▸ **Problem description**:
Within the records below is a range that opens at the line with "fun r => (pkg.ReadToml" and closes at the line with "Definition readConfiguration : M". Return that range word for word, both ends included, and only that range.

▸ **Data shown**:
◆ ◆ ◆ ◆ ◆

(** C8, amended.  A port present in the [emulators] section falls back to
    the service's fixed default when it is falsy ([0], [null], [false], the
    empty string), integer or not; a truthy port, integer or not, is kept as
    that service's resolved port whenever the auth and functions ports can
    be written into their URLs. *)
Theorem port_fallback_is_by_truthiness amb this_config s content sec :
  isNode amb = true ->
  firebase_json amb = FileParsed content ->
  section_of content = Some sec ->
  exists e s',
    loadEmulatorConfig amb this_config s = (Normal e, s') /\
    (forall svc p,
       file_port sec svc = Some p ->
       truthy (Some p) = false ->
       port_of e svc = JInt (default_port svc)) /\
    (forall a f,
       to_string (service_port sec "auth" 9099) = Normal a ->
       to_string (service_port sec "functions" 5001) = Normal f ->
       forall svc p,
         file_port sec svc = Some p ->
         truthy (Some p) = true ->
         port_of e svc = p).
Proof.
  intros Hnode Hfile Hsec.
  assert (Hfrom : forall e, emulators_from_file sec this_config = Normal e ->
            forall svc p, file_port sec svc = Some p ->
              port_of e svc = if truthy (Some p) then p else JInt (default_port svc)).
  { intros e He svc p Hp. rewrite (emulators_from_file_ports _ _ _ He), Hp.
    reflexivity. }
  destruct (loadEmulatorConfig_cases amb this_config s) as (e & s' & Hrun & Hcases).
  exists e, s'. split; [ exact Hrun | ]. split.
  - intros svc p Hp Hfalsy.
    destruct Hcases as [-> | (content' & sec' & _ & Hfile' & Hsec' & He)].
    + destruct svc; reflexivity.
    + assert (sec' = sec) as -> by congruence.
      rewrite (Hfrom _ He _ _ Hp), Hfalsy. reflexivity.
  - intros a f Ha Hf svc p Hp Htruthy.
    assert (exists e0, emulators_from_file sec this_config = Normal e0) as [e0 He0].
    { unfold emulators_from_file. rewrite Ha, Hf. cbn [cbind]. eauto. }
    destruct (loadEmulatorConfig_from_file amb this_config s content sec e0
                Hnode Hfile Hsec He0) as [s0 Hrun0].
    assert (e = e0) as -> by congruence.
    rewrite (Hfrom _ He0 _ _ Hp), Htruthy. reflexivity.
Qed.
(** The collaborators' calls, each recorded. *)
Definition callNew (a b : string) : M W Symlink :=
  fun r => (LinkManager.New (LinkManager mgr) a b,
            mkRun (fs r) (calls r ++ [CallNew a b])).

Definition callEnsure (symlink : Symlink) : M W (option error) :=
  fun r => let '(err, w) := LinkManager.Ensure (LinkManager mgr) symlink (fs r) in
           (err, mkRun w (calls r ++ [CallEnsure symlink])).

Definition callRemove (link target : string) : M W (result Symlink) :=
  fun r => let '(res, w) := LinkManager.Remove (LinkManager mgr) link target (fs r) in
           (res, mkRun w (calls r ++ [CallRemove link target])).

Definition callReadToml (file : string) : M W (Config * option error) :=
  fun r => (pkg.ReadToml (fs r) file, mkRun (fs r) (calls r ++ [CallReadToml file])).

Definition callSaveToml (c : Config) (file : string) : M W (option error) :=
  fun r => let '(err, w) := pkg.SaveToml (fs r) c file in
           (err, mkRun w (calls r ++ [CallSaveToml c file])).

Definition callAsAbsolute (p : string) : M W (result string) :=
  fun r => (pkg.AsAbsolute (fs r) (WorkingDir (config mgr)) p, r).

(** [readConfiguration]: the read; the branches on the error only log. *)
Definition readConfiguration : M W (Config * option error) :=
  callReadToml (configFile mgr).

(** [err != nil && err != file.ErrNoSuchFile]. *)
Definition otherError (err : option error) : bool :=
  match err with
  | Some e => negb (isErrNoSuchFile e)
  | None => false
  end.

(** [addToConfiguration].  The loop returns at the first stored record equal
    to [unexpanded]. *)
Definition addToConfiguration (new : Symlink) : M W (option Symlink * option error) :=
  let* (saved, err) := readConfiguration in
  if otherError err then ret (None, err) else
  let unexpanded := LinkManager.Unexpand (LinkManager mgr) new in
  if existsb (sameSymlink unexpanded) (Symlinks saved)
  then ret (Some unexpanded, None)
  else
    let saved := mkConfig (Symlinks saved ++ [unexpanded]) in
    let* err := callSaveToml saved (configFile mgr) in
    ret (Some unexpanded, err).

(** [Add]. *)
Definition Add (target newLocation : string) : M W (option Symlink * option error) :=
  let* res := callAsAbsolute target in
  match res with
  | Err err => ret (None, Some err)
  | Ok absTarget =>
      let* symlink := callNew newLocation absTarget in
      let* err := callEnsure symlink in
      match err with
      | Some e =>
          ret (None, Some (Wrapf e ("failed to ensure " +:+ Symlink_String symlink +:+ " exists")))
      | None =>
          let* (storedLink, err) := addToConfiguration symlink in
          ret (Some symlink, err)
      end
  end.

(** The loop of [Remove] over [config.Symlinks].  It stores [&symlink], the
    address of the loop variable, and the Go the repository builds with
    (1.9, see .travis.yml) has one loop variable for the whole loop: after the
    loop the pointer reads the value of the last iteration.  The state of the
    loop is the loop variable and whether the pointer was set. *)
Definition matchStep (link : string) (st : Symlink * bool) (symlink : Symlink)
  : Symlink * bool :=
  (symlink, st.2 || String.eqb (Link symlink) link).

Definition matchingSymlink (link : string) (symlinks : list Symlink) : option Symlink :=
  let '(symlink, found) := fold_left (matchStep link) symlinks (mkSymlink "" "", false) in
  if found then Some symlink else None.

(** The loop of [removeFromConfiguration]: the index of the last record equal
    to [unexpanded], [-1] when there is none ([i] is the index of the head). *)
Fixpoint lastIndex (unexpanded : Symlink) (symlinks : list Symlink) (i index : Z) : Z :=
  match symlinks with
  | [] => index
  | s :: rest =>
      lastIndex unexpanded rest (i + 1)%Z (if sameSymlink unexpanded s then i else index)
  end.

(** [removeFromConfiguration].  It calls [file.ReadToml] itself and tests the
    error against [ErrNoSuchFile] only. *)
Definition removeFromConfiguration (symlink : Symlink)
  : M W (option Symlink * option error) :=
  let* (config, err) := callReadToml (configFile mgr) in
  if bool_decide (err = Some ErrNoSuchFile) then ret (None, None) else
  let unexpanded := LinkManager.Unexpand (LinkManager mgr) symlink in
  let index := lastIndex unexpanded (Symlinks config) 0 (-1) in
  if (index <? 0)%Z then ret (Some unexpanded, None) else
  let config :=
    mkConfig (take (Z.to_nat index) (Symlinks config)
              ++ drop (Z.to_nat index + 1) (Symlinks config)) in
  let* err := callSaveToml config (configFile mgr) in
  ret (Some unexpanded, err).

(** [Remove].  A failed read of the configuration is only logged. *)
Definition Remove (link : string) : M W (option error) :=
  let* res := callAsAbsolute link in
  match res with
  | Err err => ret (Some err)
  | Ok absLink =>
      let* (cfg, err) := readConfiguration in
      let link := UnexpandHome absLink (UserHome (config mgr)) in
      match matchingSymlink link (Symlinks cfg) with
      | None =>
          ret (Some (Errorf ("unable to find link " +:+ link +:+ " in configuration")))
      | Some matching =>
          let symlink := LinkManager.Expand (LinkManager mgr) matching in
          let* res := callRemove absLink (Target symlink) in
          match res with
          | Err err => ret (Some (Wrapf err ("failed to remove link " +:+ link)))
          | Ok s =>
              let* (removedLink, err) := removeFromConfiguration s in
              ret err
          end
      end
  end.

(** [Name]. *)
Definition Name : string := "symlink".

(** [Dump]: [return "", nil]. *)
Definition Dump : M W (string * option error) := ret ("", None).

(** [Update] and [Ensure]: [return nil]. *)
Definition Update : M W (option error) := ret None.

Definition Ensure : M W (option error) := ret None.

End Manager.
Arguments t W : clear implicits.
End Manager.

(** ** An in-memory instance of the collaborators

    The link manager, the packages [file] and [path] (but for the two
    functions above) and the in-memory filesystem of the tests
    ([billy]'s [memfs]) are not in the sources.  This instance follows the
    specification of the Link Manager and of the persistence collaborator, and
    serves to run the manager on concrete filesystems. *)

Module memfs.

(** The content of a regular file: text, or the encoding of a [Config]
    ([file.SaveToml] writes it, [file.ReadToml] decodes it). *)
Inductive data :=
| Text (s : string)
| Toml (c : Config).

Inductive node :=
| Dir
| File (d : data)
| SymlinkTo (target : string).

#[global] Instance data_eq_dec : EqDecision data.
Proof. solve_decision. Defined.

#[global] Instance node_eq_dec : EqDecision node.
Proof. solve_decision. Defined.

Abbreviation FS := (gmap string node).

(** [filepath.IsAbs] on Unix. *)
Definition IsAbs (p : string) : bool := strings.HasPrefix p "/".

(** The proper ancestors of a path, outermost first:
    ["/a/b/c"] has ["/a"] and ["/a/b"]. *)
Fixpoint ancestors (pre s : string) : list string :=
  match s with
  | EmptyString => []
  | String c s' =>
      (if Ascii.eqb c "/"%char && negb (String.eqb pre "") then [pre] else [])
      ++ ancestors (pre +:+ String c EmptyString) s'
  end.

Definition mkdir (st : option error * FS) (d : string) : option error * FS :=
  match st with
  | (Some err, w) => (Some err, w)
  | (None, w) =>
      match w !! d with
      | None => (None, <[d := Dir]> w)
      | Some Dir => (None, w)
      | Some _ => (Some (Errorf ("mkdir " +:+ d +:+ ": not a directory")), w)
      end
  end.

(** [path.CreateNecessaryDirectories] (src/run/run.go) on this filesystem:
    [fs.MkdirAll(filepath.Dir(file), os.ModePerm)], for a clean path (no
    doubled separator, no [.] or [..] element): [filepath.Dir] cleans the
    path it returns and [ancestors] reads the path as it is written.  A
    regular file in the place of a directory makes it fail, as [os.MkdirAll]
    does on a disk. *)
Definition CreateNecessaryDirectories (w : FS) (file : string) : option error * FS :=
  fold_left mkdir (ancestors "" file) (None, w).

◆ ◆ ◆ ◆ ◆

▸ **Solution below**:
  fun r => (pkg.ReadToml (fs r) file, mkRun (fs r) (calls r ++ [CallReadToml file])).

Definition callSaveToml (c : Config) (file : string) : M W (option error) :=
  fun r => let '(err, w) := pkg.SaveToml (fs r) c file in
           (err, mkRun w (calls r ++ [CallSaveToml c file])).

Definition callAsAbsolute (p : string) : M W (result string) :=
  fun r => (pkg.AsAbsolute (fs r) (WorkingDir (config mgr)) p, r).

(** [readConfiguration]: the read; the branches on the error only log. *)
Definition readConfiguration : M W (Config * option error) :=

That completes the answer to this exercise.